Now, Lum is going straight to the ceramic studios in Jingdezhen, where much of China’s porcelain is made, and hand-selecting designs by young artists. Many of the wares are modern interpretations of old designs.
“A lot of people come in and still think the pieces are made by an old man or old woman in China,” Lum says, “or that it’s not even human-made, that it was done in a factory by a machine. For me, it's really important to tell the story of how it was made and who made it.”
The artists she’s met in Jingdezhen are often surprised that Wing On Wo still carries plates and bowls that aren’t made anymore.
Lum recalls showing a picture of one pattern to a ceramicist in Jingdezhen and being told that she should sell it for a high price because of its rarity.
But the piece continues to sit at the shop with a price tag of $20.
“We’re working against stereotypes that Chinese goods are cheap and low in quality.”

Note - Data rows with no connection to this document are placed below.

(** X15: on a connected handler whose variable table has the three
    columns, [get_varnames] returns a dictionary per table name in which
    every title found for a variable is a title some row of the table
    gives to that variable of that table, and every variable that a row
    lists for a table has a title. *)
Theorem get_varnames_titles_from_rows (self : handler) (name : string)
    (db : gmap string frame) (values : frame) (it iv ix : nat) (w : world) :
  conn self = Some db ->
  db !! name = Some values ->
  col_index "TableName" (columns values) = Some it ->
  col_index "varName" (columns values) = Some iv ->
  col_index "varTitle" (columns values) = Some ix ->
  ∃ vn,
    Catalog.get_varnames self name w
    = (Ret (Some vn),
       World (queries w ++ [Query ["TableName"; "varName"; "varTitle"]%string name []])
         (stdout w) (heap w))
    ∧ forall tab v,
        (forall t, Catalog.lookup2 vn tab v = Some t ->
                   ∃ r, r ∈ rows values ∧ cell it r = tab ∧ cell iv r = v
                        ∧ cell ix r = t)
        ∧ (forall r, r ∈ rows values -> cell it r = tab -> cell iv r = v ->
                     is_null tab = false ->
                     is_Some (Catalog.lookup2 vn tab v)).
Proof.
  intros Hconn Hdb Ht Hv Hx.
  set (rows3 := (fun r => [cell it r; cell iv r; cell ix r]) <$> rows values).
  destruct (load_titles_run rows3 (Catalog.uniq [] (cell 0 <$> rows3)) ∅)
    as (vn & Hload & Hlook).
  exists vn. split.
  - unfold Catalog.get_varnames, try_except, mbind, M_bind, read_sql_query, lift.
    rewrite Hconn, (exec_query_titles db name values it iv ix Hdb Ht Hv Hx).
    fold rows3.
    change (getcol (Catalog.titles_frame rows3) "TableName") with (Ret (cell 0 <$> rows3)).
    cbv iota beta. rewrite Hload. reflexivity.
  - intros tab v. unfold Catalog.lookup2. rewrite Hlook. split.
    + intros t Hfound.
      destruct (decide (tab ∈ Catalog.uniq [] (cell 0 <$> rows3))); [|discriminate].
      cbn [mbind option_bind] in Hfound. unfold Catalog.titles_dict in Hfound.
      rewrite pairs_dict_lookup in Hfound.
      destruct (Catalog.last_match _ _) as [x|] eqn:Hlast; [|discriminate].
      injection Hfound as <-.
      apply last_match_Some in Hlast as [Hin Hkey].
      apply bool_decide_eq_true in Hkey.
      apply (proj2 (dedup_spec _ [])) in Hin as [Hin _].
      apply list_elem_of_fmap in Hin as (r3 & -> & Hr3).
      apply list_elem_of_In, filter_In in Hr3 as [Hr3 Hq].
      apply andb_true_iff in Hq as [_ Hq]. apply bool_decide_eq_true in Hq.
      apply list_elem_of_In in Hr3. unfold rows3 in Hr3.
      apply list_elem_of_fmap in Hr3 as (r & -> & Hr).
      exists r. auto.
    + intros r Hr Htab Hvar Hnull.
      assert (Hr3 : [cell it r; cell iv r; cell ix r] ∈ rows3).
      { unfold rows3. apply list_elem_of_fmap. eauto. }
      rewrite decide_True.
      2: { apply uniq_elem. split; [|apply not_elem_of_nil].
           apply list_elem_of_fmap. exists [cell it r; cell iv r; cell ix r].
           split; [symmetry; exact Htab|exact Hr3]. }
      cbn [mbind option_bind]. unfold Catalog.titles_dict. rewrite pairs_dict_lookup.
      apply fmap_is_Some.
      apply (last_match_is_Some _ _ [cell iv r; cell ix r]).
      * apply (proj2 (dedup_spec _ [])). split; [|apply not_elem_of_nil].
        apply list_elem_of_fmap. exists [cell it r; cell iv r; cell ix r].
        split; [reflexivity|].
        apply list_elem_of_In, filter_In. split; [apply list_elem_of_In, Hr3|].
        rewrite Hnull. apply bool_decide_eq_true. exact Htab.
      * apply bool_decide_eq_true. exact Hvar.
Qed.

Lemma get_varnames_titles_from_rows_witness :
  ∃ vn,
    (Catalog.get_varnames MoreExamples.catalog "vartable19" Examples.fresh).1
    = Ret (Some vn)
    ∧ is_Some (Catalog.lookup2 vn (PStr "C2019_A") (PStr "CIPCODE")).
Proof.
  destruct (get_varnames_titles_from_rows MoreExamples.catalog "vartable19"
              {[ "valuesets19"%string := MoreExamples.valuesets;
                 "vartable19"%string := MoreExamples.vartable ]}
              MoreExamples.vartable 0 1 2 Examples.fresh
              eq_refl eq_refl eq_refl eq_refl eq_refl) as (vn & Hrun & Hlook).
  exists vn. rewrite Hrun. split; [reflexivity|].
  apply (proj2 (Hlook (PStr "C2019_A") (PStr "CIPCODE"))
           [PStr "C2019_A"; PStr "CIPCODE"; PStr "CIP Code"]);
    [left|reflexivity..].
Defined.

“The Chinese market is completely different from the U.S. market,” Lum explains. “People in China understand why this is so rare, but in New York, people don’t understand the context and we’re working against stereotypes that Chinese goods are cheap and low in quality.”
Lum has made education part of Wing On Wo’s mission. There are placards explaining the meaning behind patterns such as the famous 万寿无疆 wanshouwujiang, a floral pattern with four Chinese characters symbolizing longevity. Her father, who still works the front of the shop, frequently regales customers with stories about the porcelain and Chinatown.
“It's much broader than saving the shop,” Lum says. “I think Wing On Wo has proven that there is a future for this, that there is a way to tie it back to our culture and identity, to have these conversations and educate people about why this craft should still be valued.”